Capricornus? Here’s your constellation
Capricornus looks like an arrowhead
Capricornus the Sea-goat is one of the 12 constellations of the zodiac. The sun passes through it from mid-January to mid-February every year. For observers in the Northern Hemisphere, the constellation never gets very high above the southern horizon. Your best time to look for the constellation is in late summer or early autumn evenings. The constellation is faint. You will need a dark sky.
Capricornus is more prominent as seen from Earth’s Southern Hemisphere. From there, look northward to overhead to see this constellation. And know that the arrowhead shape will be upside-down, when compared to the charts below.
Capricornus is the smallest zodiac constellation. It contains only one Messier object, called M30. The M-objects are easy to see with binoculars or small telescopes. They’re also fascinating to contemplate. Read more about M30 below.
Star-hop to find Capricornus
Look for the constellation Capricornus in the early evening in September and October. If you live in the Northern Hemisphere, and are familiar with the Summer Triangle, a large and prominent asterism, draw an imaginary line from the star Vega and through Altair to find this arrowhead-shaped constellation low in the southern sky. At mid-northern latitudes, the huge Summer Triangle asterism hangs high in the south to overhead on autumn evenings.

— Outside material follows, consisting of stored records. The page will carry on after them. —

Definition field_text (lines : list string) (f : nat * nat * nat) : string :=
  let '(l, lo, hi) := f in piece (default ""%string (lines !! l)) lo hi.
Definition field_digit (lines : list string) (f : nat * nat * nat) : ascii :=
  let '(l, _, hi) := f in byte (default ""%string (lines !! l)) hi.
Definition digit_text (lines : list string) (p : nat * nat) : ascii := byte (default ""%string (lines !! p.1)) p.2.
Definition concat_fields (lines : list string) (fs : list (nat * nat * nat)) : string :=
  match map (field_text lines) fs with
  | [a; b; c; d] => a +:+ b +:+ c +:+ d
  | _ => ""%string
  end.

(** What a zone without issues promises of the lines it was read from. *)
Record zone_sound (lines : list string) (reference : Time) (z : Zone) : Prop := {
  zs_number : field_checked (field_text lines (number_field (layout (Format_ z)))) (field_digit lines (number_field (layout (Format_ z))));
  zs_birth : field_checked (field_text lines (birth_field (layout (Format_ z)))) (field_digit lines (birth_field (layout (Format_ z))));
  zs_expiry : field_checked (field_text lines (expiry_field (layout (Format_ z)))) (field_digit lines (expiry_field (layout (Format_ z))));
  zs_personal : forall f, personal_field (layout (Format_ z)) = Some f -> field_checked (field_text lines f) (field_digit lines f);
  zs_composite : CheckDigit (concat_fields lines (composite_fields (layout (Format_ z)))) = Some (digit_text lines (composite_digit (layout (Format_ z))));
  zs_document : DocumentNumber z = cleanField (field_text lines (number_field (layout (Format_ z)))) /\ DocumentNumber z <> ""%string;
  zs_born : date_ok dateOfBirthKind (field_text lines (birth_field (layout (Format_ z)))) reference (DateOfBirth z);
  zs_expires : date_ok dateOfExpiryKind (field_text lines (expiry_field (layout (Format_ z)))) reference (DateOfExpiry z);
  zs_name : name_present (Name_ z);
}.

(** Codes of countries are at most three letters, whatever the issues. *)
Definition countries_ok (z : Zone) : Prop :=
  Forall (fun code => letters code = true /\ slen code <= 3) [IssuingState z; Nationality z].

Definition zone_spec (f : Format) (lines : list string) (reference : Time) (issues : list Issue) (z : Zone) : Prop :=
  Format_ z = f /\ countries_ok z /\ (issues_ok issues -> issues_ok (Issues z)) /\
  (Issues z = [] -> issues = [] /\ zone_sound lines reference z).
(* ===== verification/Deletion.v ===== *)
(** * Retention, legal holds and erasure

    [internal/privacy/lifecycle.go]: the resolution of a retention period, legal
    holds and the deletion workflow; [service.go] and [postgres/store.go]: the
    worker that drives it and the row it is stored in.

    A worker is a small automaton, one transaction per step, over the row all
    workers share; a step takes its clock readings, the holds it was shown, the
    answer of the eraser and whether its transaction commits, and may be a crash.
    The digest of a proof is a parameter.  Instants are stored exactly; the
    columns keep microseconds. *)

From S2P Require Import Prelude GoTime.
From Stdlib Require Import Ascii.

Inductive Error := ErrInvalid | ErrHeld | ErrConflict | ErrUnavailable | ErrQuery.
#[export] Instance Error_eq_dec : EqDecision Error. Proof. solve_decision. Defined.

(** [token]: printable ASCII without spaces.  A byte above 0x7e starts or is a
    rune above 0x7e, so runes and bytes agree. *)
Definition token (value : string) (maximum : Z) : bool :=
  negb ((slen value =? 0) || (maximum <? slen value)) && string_forall (byte_in "!" "~") value.
Definition validRegion (value : string) : bool := token value 63.

(** ** Retention *)

Definition DataClass := string.
Definition DataClassRawEvidence : DataClass := "raw_evidence".
Definition DataClassDerivedEvidence : DataClass := "derived_evidence".
Definition DataClassWebhookPayload : DataClass := "webhook_payload".
Definition DataClassWorkflowMetadata : DataClass := "workflow_metadata".
Definition DataClassAuditRecord : DataClass := "audit_record".
Definition DataClassDeletionProof : DataClass := "deletion_proof".
Definition DataClassBackup : DataClass := "backup".

Definition SelectedDefaults : gmap DataClass Z := list_to_map [
  (DataClassRawEvidence, 30 * day_ns); (DataClassDerivedEvidence, 30 * day_ns); (DataClassWebhookPayload, 7 * day_ns);
  (DataClassWorkflowMetadata, 365 * day_ns); (DataClassAuditRecord, 7 * 365 * day_ns); (DataClassDeletionProof, 7 * 365 * day_ns);
  (DataClassBackup, 35 * day_ns)].
Definition backup_default : Z := default 0 (SelectedDefaults !! DataClassBackup).

Record RetentionRule := mk_rule {
  Authority : string; RuleVersion : string; RuleClass : DataClass; RuleRegion : string; Minimum : Z; Maximum : Z }.
Record Resolution := mk_resolution { Class_ : DataClass; ResolvedRegion : string; Duration : Z; ExpiresAt : Time; Rules : list RetentionRule }.

Definition rule_valid (class : DataClass) (region : string) (rule : RetentionRule) : bool :=
  negb (String.eqb (Authority rule) "" || String.eqb (RuleVersion rule) "" || negb (String.eqb (RuleClass rule) class) ||
        negb (String.eqb (RuleRegion rule) region) || (Minimum rule <? 0) || (Maximum rule <? 0)).

(** The loop over the rules: the largest minimum, the smallest positive maximum
    (zero for none). *)
Definition widen_minimum (minimum : Z) (rule : RetentionRule) : Z := Z.max minimum (Minimum rule).
Definition narrow_maximum (maximum : Z) (rule : RetentionRule) : Z :=
  if (0 <? Maximum rule) && ((maximum =? 0) || (Maximum rule <? maximum)) then Maximum rule else maximum.

(** Authority first, then version. *)
Definition rule_le (a b : RetentionRule) : Prop :=
  if decide (Authority a = Authority b) then String.le (RuleVersion a) (RuleVersion b) else String.le (Authority a) (Authority b).
#[export] Instance rule_le_dec : RelDecision rule_le.
Proof. intros a b. unfold rule_le. case_decide; apply _. Defined.

Definition Resolve (class : DataClass) (region : string) (createdAt : Time) (tenantRequested deploymentCap : Z) (rules : list RetentionRule)
  : result Error Resolution :=
  match SelectedDefaults !! class with
  | None => Err ErrInvalid
  | Some selected =>
      reject negb (validRegion region) || is_zero createdAt || negb (in_utc createdAt) with ErrInvalid ;;
      reject (tenantRequested <? 0) || (deploymentCap <? 0) with ErrInvalid ;;
      reject (0 <? tenantRequested) && (selected <? tenantRequested) && ((deploymentCap =? 0) || (deploymentCap <? tenantRequested))
        with ErrInvalid ;;
      let selected := if 0 <? tenantRequested then tenantRequested else selected in
      reject negb (forallb (rule_valid class region) rules) with ErrInvalid ;;
      let minimum := fold_left widen_minimum rules 0 in
      let maximum := fold_left narrow_maximum rules 0 in
      reject (0 <? maximum) && (maximum <? minimum) with ErrInvalid ;;
      let selected := Z.max selected minimum in
      let selected := if 0 <? maximum then Z.min selected maximum else selected in
      reject selected <=? 0 with ErrInvalid ;;
      Ok (mk_resolution class region selected (add createdAt selected) (merge_sort rule_le rules))
  end.

(** ** Legal holds *)

Record Hold := mk_hold {
  CoveredAggregateID : string; HoldID : string; HoldAggregateID : string; HoldAuthority : string; Reason : string;
  StartsAt : Time; ReviewAt : Time; ReleasedAt : Time }.

Definition hold_valid (hold : Hold) : bool :=
  negb (String.eqb (HoldID hold) "" || negb (token (HoldAggregateID hold) 200) || negb (token (HoldAuthority hold) 128) ||
        negb (token (Reason hold) 256) || is_zero (StartsAt hold) || negb (in_utc (StartsAt hold)) ||
        negb (after (ReviewAt hold) (StartsAt hold)) || negb (in_utc (ReviewAt hold)) ||
        (negb (is_zero (ReleasedAt hold)) && (negb (in_utc (ReleasedAt hold)) || before (ReleasedAt hold) (StartsAt hold)))).

Definition ActiveAt (hold : Hold) (at_ : Time) : bool :=
  hold_valid hold && negb (before at_ (StartsAt hold)) && (is_zero (ReleasedAt hold) || before at_ (ReleasedAt hold)).

(** ** Deletions *)

Inductive DeletionState := DeletionRequested | DeletionBlockedByLegalHold | DeletionInProgress | DeletionAwaitingBackup |
  DeletionCompleted | DeletionFailed.
#[export] Instance DeletionState_eq_dec : EqDecision DeletionState. Proof. solve_decision. Defined.
Definition state_is (a b : DeletionState) : bool := bool_decide (a = b).

Record Target := mk_target {
  Kind : string; Reference : string; TargetRegion : string; DeletedAt : Time; Attempts : Z; LastFailureClass : string }.
#[export] Instance Target_eq_dec : EqDecision Target. Proof. solve_decision. Defined.

Record Deletion := mk_deletion {
  BackupRetention : Z;
  ID : string;
  AggregateID : string;
  Region : string;
  State : DeletionState;
  Targets : list Target;
  RequestedAt : Time;
  UpdatedAt : Time;
  BackupExpiresAt : Time;
  FailureClass : string;
  Version : Z;
}.
#[export] Instance Deletion_eq_dec : EqDecision Deletion. Proof. solve_decision. Defined.

Definition target_key (t : Target) : string := Kind t +:+ String "000" (Reference t).

Definition target_valid (region : string) (t : Target) : bool :=
  token (Kind t) 64 && token (Reference t) 2048 && String.eqb (TargetRegion t) region.

Definition Validate (d : Deletion) : bool :=
  negb ((BackupRetention d <? 0) || (backup_default <? BackupRetention d) || String.eqb (ID d) "" || negb (token (AggregateID d) 200) ||
        negb (validRegion (Region d)) || (Version d <? 1) || is_zero (RequestedAt d) || negb (in_utc (RequestedAt d)) ||
        before (UpdatedAt d) (RequestedAt d) || negb (in_utc (UpdatedAt d)) || negb (after (BackupExpiresAt d) (RequestedAt d)) ||
        negb (in_utc (BackupExpiresAt d)) || (llen (Targets d) =? 0) || (256 <? llen (Targets d))) &&
  forallb (target_valid (Region d)) (Targets d) && no_dupb (map target_key (Targets d)).

Definition NewDeletion (identifier aggregateID region : string) (targets : list Target) (requestedAt backupExpiresAt : Time)
  : result Error Deletion :=
  let deletion := mk_deletion 0 identifier aggregateID region DeletionRequested targets requestedAt requestedAt backupExpiresAt "" 1 in
  reject negb (Validate deletion) with ErrInvalid ;;
  Ok deletion.

(** The fields a transition changes. *)
Definition next_deletion (d : Deletion) (state : DeletionState) (targets : list Target) (updatedAt backupExpiresAt : Time) (failure : string)
  : Deletion :=
  mk_deletion (BackupRetention d) (ID d) (AggregateID d) (Region d) state targets (RequestedAt d) updatedAt backupExpiresAt failure
    (wrap_int64 (Version d + 1)).

Definition covers (d : Deletion) (now : Time) (hold : Hold) : bool :=
  (String.eqb (HoldAggregateID hold) (AggregateID d) || String.eqb (CoveredAggregateID hold) (AggregateID d)) && ActiveAt hold now.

Another way to star-hop to Capricornus from northerly latitudes is by way of the constellation Cygnus the Swan – or as others see it – the Northern Cross asterism. Draw an imaginary line from the bright Summer Triangle star Deneb through the star Epsilon Cygni to locate Capricornus the Sea-goat rather close to the horizon.
Stars and more in Capricornus
In 2021, Saturn is floating through the constellation Capricornus, while Jupiter pops in and out for a visit. Jupiter crossed from Capricornus into Aquarius in April, and will cross back into Capricornus around August 19, before crossing back into Aquarius once again in mid-December.
Capricornus’ brightest star is Delta Capricorni, also known as Deneb Algedi. Deneb Algedi lies on the far eastern side of the constellation and shines at magnitude 2.8. The star – or rather, four stars that are too close for us to separate in telescopes – lies about 39 light-years from Earth.
The only Messier object in Capricornus is M30, a globular cluster that lies about 28,000 light-years away. At magnitude 5.2, M30 is easy for small telescopes to spy, and binoculars will show it as a hazy patch. M30 has experienced core collapse, meaning that most of the stars and mass in the cluster are packed tightly into the core. M30 goes against the flow of other objects in the Milky Way. This strange movement means that it was probably once a satellite galaxy captured by the Milky Way. The globular cluster is racing toward us at 118 miles an hour (182 kph).
Hickson Compact Group 87 is a cluster of galaxies in Capricornus that is too faint for most amateurs to spot with backyard telescopes but amazing with professional scopes such as the Hubble Space Telescope.
Capricornus or Capricorn?
Capricornus generally refers the constellation while Capricorn identifies the corresponding zodiac sign. In 2021, the sun passes in front of the constellation Capricornus from January 19 to February 16. The zodiacal sign of Capricorn includes people with birthdays from December 22 to January 19. Why the discrepancy?
When astrologers began casting horoscopes thousands of years ago, the sun was in Capricornus during the time frame suggested by astrology today. But because the precession of the equinoxes, the equinox and solstice points move 30 degrees westward in front of the zodiacal constellations – backdrop stars – over a period of about 2,160 years. This is basically a way of saying that the Earth wobbles as it spins. Over time, this wobbles shifts our perspective on the background stars.
The 12 signs of the zodiac existed by around 450 B.C. A few hundred years later, in 131 B.C., the solstice point moved out of the constellation Capricornus and into the constellation Sagittarius. Most systems of astrology have not updated their signs and dates to correspond with the new dates or the constellations in the real sky. Looking into the future, the December solstice point will cross into the constellation Ophiuchus in the year 2269. These dates are based upon the constellation boundaries as defined by the International Astronomical Union in 1930.
The most important point to remember, when you’re talking about astronomy and the constellation, is that Capricornus is a constellation name, not an astrological sign name.
How a sea-goat came to reside among the stars
The image of Capricornus as the Sea-goat is said to have come from Oannes (Adapa), the Sumerian god of wisdom. The ancient Greeks associated Capricornus with their god Pan.
Typhon, the dreadful fire-breathing monster, was about to devour Pan. But Pan turned himself into a fish – or tried to – before jumping into a river to make his great escape. However, Pan was so scared that he goofed up, changing himself into a half-goat, half-fish hodgepodge instead of a fish.
In other words, Pan pan-icked. Thus, by one interpretation, the word panic originated from the god Pan’s misadventure with Typhon, the fire-breathing monster.
Bottom line: Capricornus the Sea-goat can be spotted in September and October, formed by stars that take the shape of an arrowhead. One Messier object, M30, is found within.